La commission des libertés civiles, de la justice et des affaires intérieures (dite commission LIBE) du Parlement européen a adopté ce mercredi 14 février huit textes, dont cinq composant le Pacte sur la migration et l’asile : ‘filtrage’, ‘Eurodac’, ‘gestion’, ‘procédure’, ‘crise’, ‘réinstallation’, ‘qualification’ et ‘accueil’. Ce vote, qui marque une étape décisive vers l’adoption de ce paquet législatif, constitue clairement un tournant régressif dans l’histoire du droit d’asile en Europe.

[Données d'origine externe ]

(* ===== verification/Umalloc.v ===== *)
(** * umalloc.c: the memory allocator of user programs

    Kernighan and Ritchie's: a circular list of free blocks in the order of
    their addresses, threaded through their headers.  A Header is two words,
    the pointer at its address and the size, in Headers, behind it.  The
    program's memory is byte addressed; [base] is where the linker put the
    static header, [h_brk] the end of the process, and sbrk grants what stays
    below [h_limit]. *)
From S2P Require Import Prelude Cstring.

Record heap := mkHeap { h_mem : mem; h_freep : Z; h_brk : Z; h_limit : Z }.
#[export] Instance set_h_mem : Setter h_mem := λ g x, mkHeap (g (h_mem x)) (h_freep x) (h_brk x) (h_limit x).
#[export] Instance set_h_freep : Setter h_freep := λ g x, mkHeap (h_mem x) (g (h_freep x)) (h_brk x) (h_limit x).
#[export] Instance set_h_brk : Setter h_brk := λ g x, mkHeap (h_mem x) (h_freep x) (g (h_brk x)) (h_limit x).

Definition sizeof_Header : Z := 8.

(** p->s.ptr and p->s.size *)
Definition s_ptr (p : Z) : M heap Z := gets (λ h, load32 (h_mem h) p).
Definition s_size (p : Z) : M heap Z := gets (λ h, load32 (h_mem h) (p + 4)).
Definition set_ptr (p v : Z) : M heap unit := modify (λ h, h <| h_mem ::= λ m, store32 m p v |>).
Definition set_size (p v : Z) : M heap unit := modify (λ h, h <| h_mem ::= λ m, store32 m (p + 4) v |>).
(** p + n, for a pointer to Headers *)
Definition hplus (p n : Z) : Z := u32 (p + sizeof_Header * n).

(** sbrk(n): the old end of the process, or (char* )-1 *)
Definition sbrk (n : Z) : M heap Z :=
  h ← gets id;
  let n := i32 n in
  if (0 <=? h_brk h + n) && (h_brk h + n <=? h_limit h)
  then modify (λ h, h <| h_brk := h_brk h + n |>);; mret (h_brk h)
  else mret (u32 (-1)).

(** The free list has at most one block per Header below the end of the process. *)
Definition list_fuel (h : heap) : nat := Z.to_nat (h_brk h / sizeof_Header).

Section umalloc.
Context (base : Z).

(** The block of the list behind which [bp] belongs. *)
Fixpoint free_loop (fuel : nat) (bp p : Z) : M heap Z :=
  match fuel with
  | O => fault "free: out of fuel"
  | S fuel =>
      q ← s_ptr p;
      if (bp >? p) && (bp <? q) then mret p else
      if (p >=? q) && ((bp >? p) || (bp <? q)) then mret p else
      free_loop fuel bp q
  end.
(** Join [bp] with the block behind it, or link it to that block. *)
Definition join_next (bp q : Z) : M heap unit :=
  n ← s_size bp;
  if hplus bp n =? q then
    m ← s_size q;
    set_size bp (u32 (n + m));;
    r ← s_ptr q;
    set_ptr bp r
  else set_ptr bp q.
(** Join [bp] with the block before it, or link that block to [bp]. *)
Definition join_prev (p bp : Z) : M heap unit :=
  m ← s_size p;
  if hplus p m =? bp then
    n ← s_size bp;
    set_size p (u32 (m + n));;
    r ← s_ptr bp;
    set_ptr p r
  else set_ptr p bp.
Definition free (ap : Z) : M heap unit :=
  let bp := ap - sizeof_Header in
  h ← gets id;
  p ← free_loop (list_fuel h + 2) bp (h_freep h);
  q ← s_ptr p;
  join_next bp q;;
  join_prev p bp;;
  modify (λ h, h <| h_freep := p |>).

Definition morecore (nu : Z) : M heap Z :=
  let nu := if nu <? 4096 then 4096 else nu in
  p ← sbrk (u32 (nu * sizeof_Header));
  if p =? u32 (-1) then mret 0 else
  set_size p nu;;
  free (p + sizeof_Header);;
  gets h_freep.

(** The block [p] of [size] Headers is large enough: all of it, or its end. *)
Definition grab (nunits prevp p size : Z) : M heap Z :=
  r ← (if size =? nunits then
         q ← s_ptr p; set_ptr prevp q;; mret p
       else
         set_size p (size - nunits);;
         let p := hplus p (size - nunits) in
         set_size p nunits;; mret p);
  modify (λ h, h <| h_freep := prevp |>);;
  mret (r + sizeof_Header).

Fixpoint malloc_loop (fuel : nat) (nunits prevp p : Z) : M heap Z :=
  match fuel with
  | O => fault "malloc: out of fuel"
  | S fuel =>
      size ← s_size p;
      if size >=? nunits then
        grab nunits prevp p size
      else
      f ← gets h_freep;
      if p =? f then
        p ← morecore nunits;
        if p =? 0 then mret 0 else
        q ← s_ptr p;
        malloc_loop fuel nunits p q
      else
        q ← s_ptr p;
        malloc_loop fuel nunits p q
  end.
Definition malloc (nbytes : Z) : M heap Z :=
  let nunits := u32 (u32 (nbytes + sizeof_Header - 1) / sizeof_Header + 1) in
  h ← gets id;
  prevp ← (if h_freep h =? 0 then
             modify (λ h, h <| h_freep := base |>);;
             set_ptr base base;;
             set_size base 0;;
             mret base
           else mret (h_freep h));
  p ← s_ptr prevp;
  malloc_loop (2 * list_fuel h + 6) nunits prevp p.
End umalloc.
(* ===== verification/Uheap.v ===== *)
(** * The user allocator's heap

    The free list as a list of blocks (address, size in Headers), and what
    [free] and [malloc] make of it. *)
From stdpp Require Import sorting.
From S2P Require Import Prelude Cstring Umalloc.

Abbreviation block := (Z * Z)%type.

(** The Headers a block consists of. *)
Definition units (b : block) : list Z := (λ k, b.1 + 8 * Z.of_nat k) <$> seq 0 (Z.to_nat b.2).
Definition cells (l : list block) : list Z := concat (units <$> l).

Definition head_addr (l : list block) (e : Z) : Z := match l with [] => e | b :: _ => b.1 end.
(** The blocks [l] are linked, the last one to [e]. *)
Fixpoint chain (m : mem) (l : list block) (e : Z) : Prop :=
  match l with
  | [] => True
  | b :: l => load32 m b.1 = head_addr l e ∧ load32 m (b.1 + 4) = b.2 ∧ chain m l e
  end.
(** In address order, and with a gap: neighbours have been joined. *)
Definition gap (b c : block) : Prop := b.1 + 8 * b.2 < c.1.
(** Two headers do not overlap. *)
Definition apart (x y : Z) : Prop := x + 8 ≤ y ∨ y + 8 ≤ x.

Lemma s_ptr_bind {B} x (k : Z → M heap B) h : (s_ptr x ≫= k) h = k (load32 (h_mem h) x) h.
Proof. done. Qed.
Lemma s_size_bind {B} x (k : Z → M heap B) h : (s_size x ≫= k) h = k (load32 (h_mem h) (x + 4)) h.
Proof. done. Qed.
Lemma set_size_bind {B} x v (k : unit → M heap B) h :
  (set_size x v ≫= k) h = k tt (h <| h_mem ::= λ m, store32 m (x + 4) v |>).
Proof. done. Qed.

Lemma chain_app m l1 l2 e : chain m (l1 ++ l2) e ↔ chain m l1 (head_addr l2 e) ∧ chain m l2 e.
Proof.
  induction l1 as [| b l1 IH]; cbn; [tauto |]. rewrite IH.
  assert (head_addr (l1 ++ l2) e = head_addr l1 (head_addr l2 e)) as -> by (by destruct l1). tauto.
Qed.
Lemma chain_store m l e x y v :
  (∀ b, b ∈ l → apart b.1 x) → y = x ∨ y = x + 4 → chain m l e → chain (store32 m y v) l e.
Proof.
  intros Hap Hy. induction l as [| b l IH]; [done |]. intros (Hp & Hs & Hc).
  pose proof (Hap b ltac:(by left)) as Hb. unfold apart in Hb. cbn [chain].
  rewrite !load32_store32_ne by lia. split_and!; [done | done |]. apply IH; [| done]. intros c ?. apply Hap. by right.
Qed.

Lemma units_split a n k : 0 ≤ k ≤ n → units (a, n) = units (a, k) ++ units (a + 8 * k, n - k).
Proof.
  intros Hk. unfold units. cbn [fst snd]. replace (Z.to_nat n) with (Z.to_nat k + Z.to_nat (n - k))%nat by lia.
  rewrite seq_app, fmap_app. f_equal. cbn [plus].
  apply list_eq. intros i. rewrite !list_lookup_fmap. destruct (decide (i < Z.to_nat (n - k))%nat).
  - rewrite !lookup_seq_lt by done. cbn. f_equal. lia.
  - by rewrite !lookup_seq_ge by lia.
Qed.
Lemma elem_of_units b x : x ∈ units b ↔ ∃ k, 0 ≤ k < b.2 ∧ x = b.1 + 8 * k.
Proof.
  unfold units. rewrite list_elem_of_fmap. split.
  - intros (k & -> & Hk%elem_of_seq). exists (Z.of_nat k). lia.
  - intros (k & Hk & ->). exists (Z.to_nat k). split; [lia |]. apply elem_of_seq. lia.
Qed.
Lemma cells_app l l' : cells (l ++ l') = cells l ++ cells l'.
Proof. unfold cells. by rewrite fmap_app, concat_app. Qed.
Lemma cells_cons b l : cells (b :: l) = units b ++ cells l.
Proof. done. Qed.
Lemma elem_of_cells l x : x ∈ cells l ↔ ∃ b, b ∈ l ∧ x ∈ units b.
Proof.
  induction l as [| c l IH]; [split; [by intros ?%elem_of_nil | intros (b & H%elem_of_nil & _); done] |].
  rewrite cells_cons, elem_of_app, IH. split.
  - intros [H | (b & Hb & Hx)]; [exists c; split; [by left | done] | exists b; split; [by right | done]].
  - intros (b & [-> | Hb]%elem_of_cons & Hx); [by left | right; eauto].
Qed.
#[export] Instance cells_perm : Proper (Permutation ==> Permutation) cells.
Proof.
  induction 1; cbn; rewrite ?cells_cons; [done | by f_equiv | | by etrans].
  by rewrite !app_assoc, (Permutation_app_comm (units y)).
Qed.

Section heap.
(** The static header and the start of the heap. *)
Context (base lo : Z).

Depuis la présentation du Pacte en septembre 2020, Forum réfugiés a analysé minutieusement les mesures proposées et leurs enjeux pour l’exercice du droit d’asile en Europe et en France (voir notamment notre article de janvier 2024), et alerté à plusieurs reprises sur les reculs majeurs contenus dans ces textes (notes de plaidoyer de mai 2021 et octobre 2023).

Le vote de la commission LIBE confirme les inquiétudes déjà exprimées. Les dispositions législatives adoptées réforment en effet le régime d’asile européen commun en nivelant vers le bas l’essentiel des garanties procédurales. D’une grande complexité, le nouveau dispositif comporte de nombreuses incertitudes quant aux ressources humaines et matérielles à mobiliser, et offre aux États membres d’importantes marges de manœuvre, ce qui laisse craindre des disparités d’application entre les États, à l’encontre de l’objectif affiché d’une plus grande harmonisation.  

Forum réfugiés s’inquiète des importants reculs pour les droits des personnes : les textes votés instaurent un système d’enfermement massif et prolongé pour les personnes arrivant irrégulièrement aux frontières de l’Union européenne – et potentiellement pour toutes celles qui seront identifiés ultérieurement sur les territoires des États membres – , avec des garanties procédurales réduites, une identification insuffisante des vulnérabilités et un mécanisme de respect des droits fondamentaux incomplet.

Pour les demandeurs d’asile qui seront admis à présenter leur demande sur le territoire d’un État membre, l’application élargie du concept de « pays tiers sûr » conduira à déclarer irrecevables de nombreuses demandes, puis à renvoyer les demandeurs vers un pays de transit sans examen de la demande au fond. Le règlement Gestion, qui remplace le règlement Dublin, en conserve les principaux défauts, faisant toujours peser la charge de l’accueil sur les pays de première entrée et durcissant la situation des personnes concernées. Si le mécanisme de relocalisation obligatoire constitue une orientation intéressante, il est assorti de dispositions alternatives qui atténueront son effet. En temps de crise, un cadre dérogatoire remet en cause de nombreux droits et garanties procédurales.

Les textes du Pacte sur la migration et l’asile adoptés en commission ce jour doivent encore faire l’objet d’un vote en plénière au Parlement européen dans les semaines à venir. L’adoption définitive de ce paquet législatif nécessitera ensuite l’approbation finale du Conseil, tandis que d’autres textes devraient être prochainement adoptés qui viendront compléter le régime européen.

Dans ce contexte, Forum réfugiés appelle les parlementaires à prendre la mesure des enjeux qui entourent ce scrutin et à placer le respect des droits fondamentaux comme une considération prioritaire.